O DIA EM QUE ME CONFUNDIRAM COM O JASON STATHAM

Praia de paulistano é shopping. Dizem. Dizem certo. Fui para ver o movimento. Era o que tinha para o momento.

Distraído, pensando na vida, em tudo e em nada ao mesmo tempo, tanto que o sorvete acabava derretendo e manchava a calça. Tem homem que é assim.

Foi quando a moça veio com um sorriso brandamente iluminado, assim desses que te pegam mas não ofuscam. Achei que ela ia me dar um brinde desses de inauguração de loja, ou coisa parecida.

Não. Nem perto.

― Desculpa a intromissão, mas eu achei você tão parecido com aquele ator, como é o nome dele mesmo?… Jason Statham.

Claro, era piada, mas uma piada bem contada. Uma piada boa, se você me entende.

― Sentaí. Boa essa história do Jason, hein?

Ela nem se lixou para a observação mezzo automenosprezo. Foi conversando, eu nem sei bem sobre o quê. Não consegui prestar atenção. Em parte porque eu estava procurando a câmera — pegadinha, claro. Em parte porque o texto era agradavelmente suave, e o subtexto com jeito de lingerie sexy nova no jeito de estreia. Eu a ouvia com os olhos.

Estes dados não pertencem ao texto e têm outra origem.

(** *** Raw data table and controller info *)

Definition updateRawDataTable (gamepad : Gamepad) (w : World) : World :=
  let axis_rows :=
    mapi (fun index v =>
            {| row_name := match AXIS_MAPPING index with
                           | Some name => name
                           | None => "Axis " +++ Js.string_of_nat index
                           end;
               row_value := Js.toFixed 5 v;
               row_state := if Js.gt (abs v) 0.05 then "Active" else "Neutral" |})
         (axes gamepad) in
  let button_rows :=
    mapi (fun index button =>
            {| row_name := match BUTTON_MAPPING index with
                           | Some name => name
                           | None => "Button " +++ Js.string_of_nat index
                           end;
               row_value := Js.toFixed 5 (value button);
               row_state := if pressed button then "Pressed" else "Released" |})
         (buttons gamepad) in
  w |> on_doc (set_raw_data_table (axis_rows ++ button_rows)).

Definition updateControllerInfo (gamepad : Gamepad) (w : World) : World :=
  w |> on_doc (set_text "controller-name" (id gamepad))
    |> on_doc (set_text "controller-mapping"
         (if String.eqb (mapping gamepad) "" then "Unknown" else mapping gamepad)).
(** * cmf-affectiveExpression: the merge-and-reorder pipeline

    A shallow embedding of [merge_affectiveExpression.py] (header cleaning,
    sentence collection, the OpenAI merge call and its backoff wrapper) and of
    [merge_rearrange.py] (sample-code normalisation, column selection and the
    reordering of a merged table along a canonical list), followed by the
    properties of these functions.

    Python [str] values are sequences of Unicode code points; they are
    modelled as lists of [N].  Whitespace is the interpreter's
    [Py_UNICODE_ISSPACE], which both [str.strip()] and the pattern class
    [\s] use.  Case conversion and the pattern class [\d] depend on the
    interpreter's Unicode tables, which are not part of the repository: they
    are fields of the [Runtime] class, constrained on the ASCII block; what
    the conversions of CPython do beyond it is stated by [CaseLaws]. *)

From Stdlib Require Import NArith Ascii String.
From stdpp Require Import base list gmap.
From Equations Require Import Equations.

(** ** Python strings *)

Abbreviation pystr := (list N).

(** A string literal of the ASCII block as a Python string. *)
Fixpoint py (s : string) : pystr :=
  match s with
  | EmptyString => []
  | String a s' => N_of_ascii a :: py s'
  end.

Definition in_range (lo hi c : N) : bool := ((lo <=? c) && (c <=? hi))%N.

(** [Py_UNICODE_ISSPACE]: the code points that [str.strip()] removes and
    that [\s] matches in a [str] pattern. *)
Definition is_space (c : N) : bool :=
  in_range 9 13 c || in_range 28 32 c || (c =? 133)%N || (c =? 160)%N
  || (c =? 5760)%N || in_range 8192 8202 c || (c =? 8232)%N || (c =? 8233)%N
  || (c =? 8239)%N || (c =? 8287)%N || (c =? 12288)%N.

Definition is_ascii (c : N) : bool := (c <? 128)%N.

Definition SPACE : N := 32%N.
Definition SLASH : N := 47%N.
Definition DOT : N := 46%N.
Definition NEWLINE : N := 10%N.

(** [s.lstrip(chars)] and [s.rstrip(chars)], the character set given as a
    predicate. *)
Fixpoint lstrip_chars (p : N → bool) (s : pystr) : pystr :=
  match s with
  | [] => []
  | c :: s' => if p c then lstrip_chars p s' else s
  end.

Fixpoint rstrip_chars (p : N → bool) (s : pystr) : pystr :=
  match s with
  | [] => []
  | c :: s' =>
      match rstrip_chars p s' with
      | [] => if p c then [] else [c]
      | r => c :: r
      end
  end.

(** [s.strip()] *)
Definition strip (s : pystr) : pystr :=
  rstrip_chars is_space (lstrip_chars is_space s).

(** [sep.join(parts)] *)
Fixpoint join (sep : pystr) (parts : list pystr) : pystr :=
  match parts with
  | [] => []
  | [p] => p
  | p :: ps => p ++ sep ++ join sep ps
  end.

(** ** The interpreter's Unicode tables *)

Definition ascii_lower (c : N) : N := if in_range 65 90 c then (c + 32)%N else c.
Definition ascii_upper (c : N) : N := if in_range 97 122 c then (c - 32)%N else c.
Definition ascii_digit (c : N) : bool := in_range 48 57 c.

(** [str.lower], [str.upper] and the class [\d] of [str] patterns.  On
    ASCII strings the interpreter converts character by character within
    the ASCII letters, and the only ASCII decimal digits are 0-9. *)
Class Runtime := {
  str_lower : pystr → pystr;
  str_upper : pystr → pystr;
  is_decimal : N → bool;
  str_lower_ascii : ∀ s, forallb is_ascii s = true → str_lower s = map ascii_lower s;
  str_upper_ascii : ∀ s, forallb is_ascii s = true → str_upper s = map ascii_upper s;
  is_decimal_ascii : ∀ c, is_ascii c = true → is_decimal c = ascii_digit c
}.

(** The tables cut down to the ASCII block: every other code point is
    caseless and no digit.  It is the interpreter's behaviour on strings of
    ASCII characters and serves to evaluate the functions on such inputs. *)
Definition ascii_runtime : Runtime := {|
  str_lower := map ascii_lower;
  str_upper := map ascii_upper;
  is_decimal := ascii_digit;
  str_lower_ascii := λ _ _, eq_refl;
  str_upper_ascii := λ _ _, eq_refl;
  is_decimal_ascii := λ _ _, eq_refl
|}.

(** A runtime that knows one letter beyond the ASCII block: U+00DF, the
    sharp s, which [str.upper] turns into the two letters SS and
    [str.lower] leaves alone. *)
Definition upper_sharp_s (c : N) : pystr :=
  if (c =? 223)%N then [83; 83]%N else [ascii_upper c].

Definition sharp_s_runtime : Runtime.
Proof.
  refine {| str_lower := map ascii_lower;
            str_upper := flat_map upper_sharp_s;
            is_decimal := ascii_digit |}; [done| |done].
  intros s. induction s as [|c s IH]; simpl; [done|].
  intros [Hc Hs]%andb_true_iff. rewrite IH by done.
  unfold upper_sharp_s. destruct (N.eqb_spec c 223) as [->|_]; done.
Defined.

(** *** The case conversions beyond the ASCII block

    [str.lower] and [str.upper] leave every whitespace character and the
    separator "/" where they are, and turn any other character into one or
    more characters that are neither.  [same_layout s s'] says that [s'] is
    [s] with such replacements. *)
Definition layout_char (c : N) : bool := is_space c || (c =? SLASH)%N.

Inductive same_layout : pystr → pystr → Prop :=
  | same_layout_nil : same_layout [] []
  | same_layout_keep c s s' :
      layout_char c = true →
      same_layout s s' → same_layout (c :: s) (c :: s')
  | same_layout_subst c p s s' :
      layout_char c = false →
      p ≠ [] → forallb (λ x, negb (layout_char x)) p = true →
      same_layout s s' → same_layout (c :: s) (p ++ s').

(** The Hangul syllables, U+AC00 to U+D7A3: the script of the sample codes
    that are not written in ASCII.  They have no case. *)
Definition is_hangul (c : N) : bool := in_range 44032 55203 c.

(** What the conversions of CPython 3 do on every string: lowercasing twice
    is lowercasing once; both conversions keep the layout; [str.upper]
    converts character by character ([str.lower] does not: the capital
    sigma is lowercased according to its position in the word); a string of
    ASCII characters and Hangul syllables is converted within the ASCII
    letters. *)
Class CaseLaws (R : Runtime) : Prop := {
  lower_idempotent : ∀ s, str_lower (str_lower s) = str_lower s;
  lower_layout : ∀ s, same_layout s (str_lower s);
  upper_charwise : ∀ s1 s2, str_upper (s1 ++ s2) = str_upper s1 ++ str_upper s2;
  upper_layout : ∀ s, same_layout s (str_upper s);
  hangul_caseless : ∀ s,
    forallb (λ c, is_ascii c || is_hangul c) s = true →
    str_lower s = map ascii_lower s ∧ str_upper s = map ascii_upper s
}.

(** ** Regular expressions used by the sources

    A backtracking matcher in continuation style: a pattern consumes a prefix
    of the subject and hands the rest to its continuation; the greedy
    quantifiers try the longest repetition first and give characters back
    when the continuation fails. *)

Fixpoint re_star (p : N → bool) (s : pystr) (k : pystr → option pystr)
  : option pystr :=
  match s with
  | c :: s' =>
      if p c then
        match re_star p s' k with
        | Some r => Some r
        | None => k s
        end
      else k s
  | [] => k s
  end.

Definition re_plus (p : N → bool) (s : pystr) (k : pystr → option pystr)
  : option pystr :=
  match s with
  | c :: s' => if p c then re_star p s' k else None
  | [] => None
  end.

Definition re_lit (c0 : N) (s : pystr) (k : pystr → option pystr)
  : option pystr :=
  match s with
  | c :: s' => if (c =? c0)%N then k s' else None
  | [] => None
  end.

(** [_MULTISPACE_RE.sub(" ", s)] with [_MULTISPACE_RE = re.compile(r"\s+")]:
    scanning from the left, every maximal run of whitespace is one match and
    is replaced by a single space.  [in_run] tells that the previous
    character belonged to the match being replaced. *)
Fixpoint multispace_sub_from (in_run : bool) (s : pystr) : pystr :=
  match s with
  | [] => []
  | c :: s' =>
      if is_space c then
        if in_run then multispace_sub_from true s'
        else SPACE :: multispace_sub_from true s'
      else c :: multispace_sub_from false s'
  end.

Definition multispace_sub (s : pystr) : pystr := multispace_sub_from false s.

(** ** Exceptions, results and effects *)

Inductive exn :=
  | EnvironmentError
  | ImportError
  | RuntimeError (cause : pystr)
  | ValueError
  | KeyError (label : pystr)
  | SdkError (message : pystr).

Inductive result (A : Type) :=
  | Ok (a : A)
  | Raise (e : exn).
Arguments Ok {A} a.
Arguments Raise {A} e.

(** A computation that reads and updates a world [W] and returns a value or
    raises. *)
Definition M (W A : Type) : Type := W → result A * W.

Definition ret {W A} (a : A) : M W A := λ w, (Ok a, w).
Definition raise {W A} (e : exn) : M W A := λ w, (Raise e, w).
Definition bind {W A B} (m : M W A) (k : A → M W B) : M W B :=
  λ w, match m w with
       | (Ok a, w') => k a w'
       | (Raise e, w') => (Raise e, w')
       end.
(** [try: m except Exception as e: handler(e)] *)
Definition try_except {W A} (m : M W A) (handler : exn → M W A) : M W A :=
  λ w, match m w with
       | (Ok a, w') => (Ok a, w')
       | (Raise e, w') => handler e w'
       end.

Notation "'let*' x ':=' m 'in' k" := (bind m (λ x, k))
  (at level 10, x name, m at level 100, k at level 200).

Ela foi ficando, certamente não por conta da minha habilidade social no trato com uma mulher daquelas. Ela foi falando, engatando sem pressa um assunto no outro. Às vezes ela me olhava de um jeito que eu me sentia mais musculoso, capaz de fazer bonito com qualquer mulher com aquele olhar seguro de homem-abdomen-tanquinho. Com sotaque britânico.

Claro que eu imaginava o subtexto. Que queria lê-lo com as mãos. E estava ao meu alcance.

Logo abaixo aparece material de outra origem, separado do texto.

(** * prob_mbrl: stochastic layers, regressors and the MC-PILCO rollout

    A shallow embedding of [prob_mbrl/models/modules.py] and
    [prob_mbrl/algorithms/mc_pilco.py].

    - Tensors are a shape together with the row-major list of their entries.
    - Floating point numbers are kept abstract: every definition is generic
      in a [Scalar] type that only provides the operations the code applies
      (no algebraic law is assumed, so each statement also holds for the
      rounding arithmetic of the machine).  Reductions ([sum], [mean]) are
      left folds starting from zero.
    - The step indices that [torch.range] holds as floats are natural
      numbers rounded to the precision of the floats.
    - The global random generator of torch is an explicit state that is
      threaded through every function that draws from it.
    - Python exceptions are [None] results.  The layers keep the state they
      had reached when the exception was raised. *)

From Stdlib Require Import QArith.
From stdpp Require Import base option list gmap strings.
(** C9: an upload that lacks required columns is answered with status 400
    and a detail that lists the missing columns, in the order of the list of
    required columns; the session is left as it was, without any call. *)
Theorem missing_columns_rejected F filename df db :
  endswith filename ".csv" = true →
  ¬ Forall (λ col, col ∈ columns df) required_columns →
  let missing := filter (λ col, col ∉ columns df) required_columns in
  missing ≠ [] ∧
  (∀ col, col ∈ missing ↔ col ∈ required_columns ∧ col ∉ columns df) ∧
  load_data_file F filename (Frame df) db =
    (HTTPException 400
       ("Error processing CSV file: 400: Missing required columns in CSV: "
        +:+ join ", " missing), db).
Proof.
  intros Hcsv Hcols missing. split_and!.
  - intros Hnil. apply Hcols. apply Forall_forall. intros col Hcol.
    destruct (decide (col ∈ columns df)) as [|Hn]; [done|].
    assert (col ∈ missing) as Hm by (by apply list_elem_of_filter).
    rewrite Hnil in Hm. by apply elem_of_nil in Hm.
  - intros col. unfold missing. rewrite list_elem_of_filter. tauto.
  - unfold load_data_file. by rewrite Hcsv, (classify_missing df db Hcols).
Qed.

Lemma missing_columns_rejected_witness :
  load_data_file no_faults "leads.csv" (Frame short_frame) sample_session =
    (HTTPException 400
       "Error processing CSV file: 400: Missing required columns in CSV: Status, Assigned Salesperson",
     sample_session).
Proof.
  apply (missing_columns_rejected no_faults "leads.csv" short_frame
           sample_session).
  - reflexivity.
  - apply (bool_decide_eq_false_1 _). vm_compute. reflexivity.
Defined.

― Minha tara é homem forte com cara de intelectual.

O petardo no peito. Eu me senti o próprio Jason, o Statham. Só que mais lido e mais escrito.

Não fui. Inventei que na verdade minha tara era o próprio Jason Statham, e nós dois não poderíamos tê-lo, com texto e subtexto, ao mesmo tempo. Ela não acreditava no que estava ouvindo. Minha recusa a feriu tanto em sua beleza textual vista, e sua beleza subtextual imaginada, que ela foi embora pisando duro.

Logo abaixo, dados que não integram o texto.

(** * Screenshot annotation canvas: shapes, history, selection, highlighting

    A shallow embedding of the annotation core of the clipboard manager:

    - [Shapes]: the shape model, the five shape handlers and the registry
      (composables/shapes/index.ts and the handler files);
    - [Binary64], [ArrowHandler64]: binary64 addition, and the arrow's move
      with its additions rounded;
    - [FabricCanvas]: the drawing-surface composable (useFabricCanvas) with
      its history log, undo/redo and export;
    - [Selection]: the region-selection handlers of the capture window, in
      the plain-canvas variant and in the fabric variant;
    - [Capture]: the bounds of the capture window, the hit testing of its
      plain-canvas shapes and the placement of its toolbar;
    - [MergeLatest]: the script that merges the updater manifests;
    - [HighlightText]: the search-highlight computation.

    JavaScript numbers are embedded as real numbers: [+], [-], [*], [/],
    [Math.abs], [Math.min], [Math.max] and [Math.sqrt] are the exact
    operations of [R], so rounding, infinities and NaN are outside the
    model.  The one exception is [Binary64], where the additions of the
    arrow's move are rounded as binary64 rounds them.  Array indices and
    the history cursor are integers.  Strings are the UTF-8 bytes of the
    JavaScript strings. *)

From stdpp Require Import base option list strings gmap.
From Stdlib Require Import ZArith Reals Lra Lia Ascii Classical_Prop.

(** ** Numbers *)

Module Num.
Local Open Scope R_scope.

(** [a < b] and [a <= b] as the booleans a JavaScript condition yields. *)
Definition ltb (a b : R) : bool := if Rlt_dec a b then true else false.
Definition leb (a b : R) : bool := if Rle_dec a b then true else false.

(** [Math.atan2(y, x)], by the usual case analysis on the quadrant. *)
Definition atan2 (y x : R) : R :=
  if ltb 0 x then atan (y / x)
  else if ltb x 0 then (if leb 0 y then atan (y / x) + PI else atan (y / x) - PI)
  else if ltb 0 y then PI / 2
  else if ltb y 0 then - (PI / 2)
  else 0.
End Num.

(** ** Geometry shared by the shape model and the fabric objects *)

(** A point of the editing surface (Point2D of shapes/index.ts). *)
Record Point2D := mkPoint2D { x : R; y : R }.

(** The commands of an SVG path string, as the handlers print them:
    [M x y], [L x y], [C x1 y1 x2 y2 x y] and [Z]. *)
Inductive PathCmd :=
| PathM (px py : R)
| PathL (px py : R)
| PathC (c1x c1y c2x c2y px py : R)
| PathZ.

(** The points a path visits, control points of curves left out. *)
Definition vertex (c : PathCmd) : option Point2D :=
  match c with
  | PathM px py | PathL px py | PathC _ _ _ _ px py => Some (mkPoint2D px py)
  | PathZ => None
  end.

Definition vertices (p : list PathCmd) : list Point2D := omap vertex p.

(** ** The shape model (composables/shapes/index.ts) *)

Inductive ShapeType := rect | ellipse | arrow | pen | text.

#[global] Instance ShapeType_eq_dec : EqDecision ShapeType.
Proof. solve_decision. Defined.

(** The tagged union ShapeData.  A text datum also carries the [width] and
    [height] that the drawing surface writes into it once fabric has
    measured the text; they are absent when the datum is created. *)
Inductive ShapeData :=
| RectShapeData (x1 y1 x2 y2 : R)
| EllipseShapeData (x1 y1 x2 y2 : R)
| ArrowShapeData (x1 y1 x2 y2 : R)
| PenShapeData (points : list Point2D)
| TextShapeData (tx ty : R) (content : string) (fontSize : R)
    (width height : option R).

(** The [type] tag of a datum. *)
Definition shapeType (d : ShapeData) : ShapeType :=
  match d with
  | RectShapeData _ _ _ _ => rect
  | EllipseShapeData _ _ _ _ => ellipse
  | ArrowShapeData _ _ _ _ => arrow
  | PenShapeData _ => pen
  | TextShapeData _ _ _ _ _ _ => text
  end.

Module DrawingConfig.
Record t := mk { strokeColor : string; strokeWidth : R; fillColor : string }.
End DrawingConfig.

(** ** Fabric objects

    The part of a fabric object that the code reads or writes and that a
    snapshot stores: placement, visibility, paint, the geometry of its
    kind, and the two custom properties [shapeData] and [isControlPoint]
    (with [pointId] for control circles).  Interaction flags such as
    [selectable] or [hasControls] are not modelled. *)

Inductive FabricKind :=
| Path (path : list PathCmd)
| IText (content : string) (fontSize : R)
| Circle (radius : R).

Record FabricObject := mkObject {
  kind : FabricKind;
  left : R;
  top : R;
  visible : bool;
  fill : string;
  stroke : string;
  strokeWidth : R;
  strokeDashArray : option (list R);
  shapeData : option ShapeData;
  isControlPoint : bool;
  pointId : option string;
}.

(** [obj.type === "i-text" || obj.type === "text"]. *)
Definition isTextObject (o : FabricObject) : bool :=
  match kind o with IText _ _ => true | _ => false end.

(** [obj.set({...})] and plain property assignments, one per property. *)
Definition set_kind (k : FabricKind) (o : FabricObject) : FabricObject :=
  mkObject k (left o) (top o) (visible o) (fill o) (stroke o) (strokeWidth o)
    (strokeDashArray o) (shapeData o) (isControlPoint o) (pointId o).
Definition set_position (l t : R) (o : FabricObject) : FabricObject :=
  mkObject (kind o) l t (visible o) (fill o) (stroke o) (strokeWidth o)
    (strokeDashArray o) (shapeData o) (isControlPoint o) (pointId o).
Definition set_visible (v : bool) (o : FabricObject) : FabricObject :=
  mkObject (kind o) (left o) (top o) v (fill o) (stroke o) (strokeWidth o)
    (strokeDashArray o) (shapeData o) (isControlPoint o) (pointId o).
Definition set_fill (c : string) (o : FabricObject) : FabricObject :=
  mkObject (kind o) (left o) (top o) (visible o) c (stroke o) (strokeWidth o)
    (strokeDashArray o) (shapeData o) (isControlPoint o) (pointId o).
Definition set_stroke (c : string) (o : FabricObject) : FabricObject :=
  mkObject (kind o) (left o) (top o) (visible o) (fill o) c (strokeWidth o)
    (strokeDashArray o) (shapeData o) (isControlPoint o) (pointId o).
Definition set_strokeWidth (w : R) (o : FabricObject) : FabricObject :=
  mkObject (kind o) (left o) (top o) (visible o) (fill o) (stroke o) w
    (strokeDashArray o) (shapeData o) (isControlPoint o) (pointId o).
Definition set_strokeDashArray (d : option (list R)) (o : FabricObject)
  : FabricObject :=
  mkObject (kind o) (left o) (top o) (visible o) (fill o) (stroke o)
    (strokeWidth o) d (shapeData o) (isControlPoint o) (pointId o).
Definition set_shapeData (d : option ShapeData) (o : FabricObject)
  : FabricObject :=
  mkObject (kind o) (left o) (top o) (visible o) (fill o) (stroke o)
    (strokeWidth o) (strokeDashArray o) d (isControlPoint o) (pointId o).
Definition set_fontSize (s : R) (o : FabricObject) : FabricObject :=
  match kind o with
  | IText c _ => set_kind (IText c s) o
  | _ => o
  end.

(** What fabric computes and the code only reads: where the constructor of
    a Path places the object (from its path data and stroke width), and
    the scaled width and height of a text object. *)
Class FabricLayout := {
  pathOrigin : list PathCmd -> R -> Point2D;
  scaledSize : string -> R -> R * R;
}.

(** [new Path(pathData, { fill, stroke, strokeWidth, ... })]. *)
Definition newPath `{FabricLayout} (pathData : list PathCmd)
    (fillColor strokeColor : string) (width : R) : FabricObject :=
  let o := pathOrigin pathData width in
  mkObject (Path pathData) (x o) (y o) true fillColor strokeColor width None
    None false None.

(** [new IText(text, { left, top, fontSize, fill, ... })]. *)
Definition newIText (content : string) (l t size : R) (fillColor : string)
  : FabricObject :=
  mkObject (IText content size) l t true fillColor "" 1 None None false None.

(** [new Circle({ left, top, radius, fill, stroke, strokeWidth, ... })]. *)
Definition newCircle (l t r : R) (fillColor strokeColor : string) (width : R)
  : FabricObject :=
  mkObject (Circle r) l t true fillColor strokeColor width None None false
    None.

(** ** Shape handlers and the registry *)

Module Shapes.
Local Open Scope R_scope.

Module ControlStyle.
Record t := mk {
  radius : option R;
  fill : option string;
  stroke : option string;
  strokeWidth : option R;
}.
End ControlStyle.

(** ControlPointDef: a named handle, its position on a datum and the datum
    that dragging it to [newPos] yields. *)
Record ControlPointDef := mkControlPointDef {
  id : string;
  getPosition : ShapeData -> Point2D;
  onDrag : ShapeData -> Point2D -> ShapeData;
  style : option ControlStyle.t;
}.

(** ShapeHandler, at the union type under which the registry stores every
    handler.  A handler is only ever applied to data of its own [type]
    (the dispatch goes through the tag); on data of another variant, which
    the type parameter of the interface excludes, the model leaves the
    datum as it is. *)
Record ShapeHandler := mkShapeHandler {
  type : ShapeType;
  createData : Point2D -> Point2D -> option (list Point2D) -> option ShapeData;
  createPath : ShapeData -> DrawingConfig.t -> FabricObject;
  move : ShapeData -> R -> R -> ShapeData;
  getControlPoints : list ControlPointDef;
  isFilled : option bool;
}.

(** *** Path builders *)

Definition buildRectPathData (x1 y1 x2 y2 : R) : list PathCmd :=
  let left := Rmin x1 x2 in
  let top := Rmin y1 y2 in
  let right := Rmax x1 x2 in
  let bottom := Rmax y1 y2 in
  [PathM left top; PathL right top; PathL right bottom; PathL left bottom;
   PathZ].

Definition buildEllipsePathData (x1 y1 x2 y2 : R) : list PathCmd :=
  let cx := (x1 + x2) / 2 in
  let cy := (y1 + y2) / 2 in
  let rx := Rabs (x2 - x1) / 2 in
  let ry := Rabs (y2 - y1) / 2 in
  let k := 5522847498 / 10000000000 in
  let kx := rx * k in
  let ky := ry * k in
  [PathM cx (cy - ry);
   PathC (cx + kx) (cy - ry) (cx + rx) (cy - ky) (cx + rx) cy;
   PathC (cx + rx) (cy + ky) (cx + kx) (cy + ry) cx (cy + ry);
   PathC (cx - kx) (cy + ry) (cx - rx) (cy + ky) (cx - rx) cy;
   PathC (cx - rx) (cy - ky) (cx - kx) (cy - ry) cx (cy - ry);
   PathZ].

(** The local constants of buildArrowPathData, in the order the function
    computes them. *)
Record ArrowGeometry := mkArrowGeometry {
  angle : R;
  segmentLength : R;
  scale : R;
  shaftWidth : R;
  headLength : R;
  headWidth : R;
  neck : Point2D;
  tail1 : Point2D;
  tail2 : Point2D;
  neck1 : Point2D;
  neck2 : Point2D;
  head1 : Point2D;
  head2 : Point2D;
}.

Porque eu estava na minha praia de paulistano, deixando distraído o sorvete pingar na calça, pensando que eu só preciso de uma mulher. Pensando que ser monogâmico é um defeito. Que homem em contato com os próprios sentimentos é intolerável. Que ser decidido na vida é sempre uma decisão ruim. Mulher nenhuma desculpa um homem por encontrar nele as qualidades que sempre disse desejar. Porque eu não quero ser o Jason Statham.

Tem homem que é assim. Deixa o sorvete pingar na calça no shopping porque está pensando nessas bobagens e dispensa o texto sem ver o subtexto.

Tem homem que é assim. Trouxa. Vai passar a vida tendo que comprar calça nova porque nem consegue acompanhar ritmo de sorvete no ar condicionado. Que dirá o resto.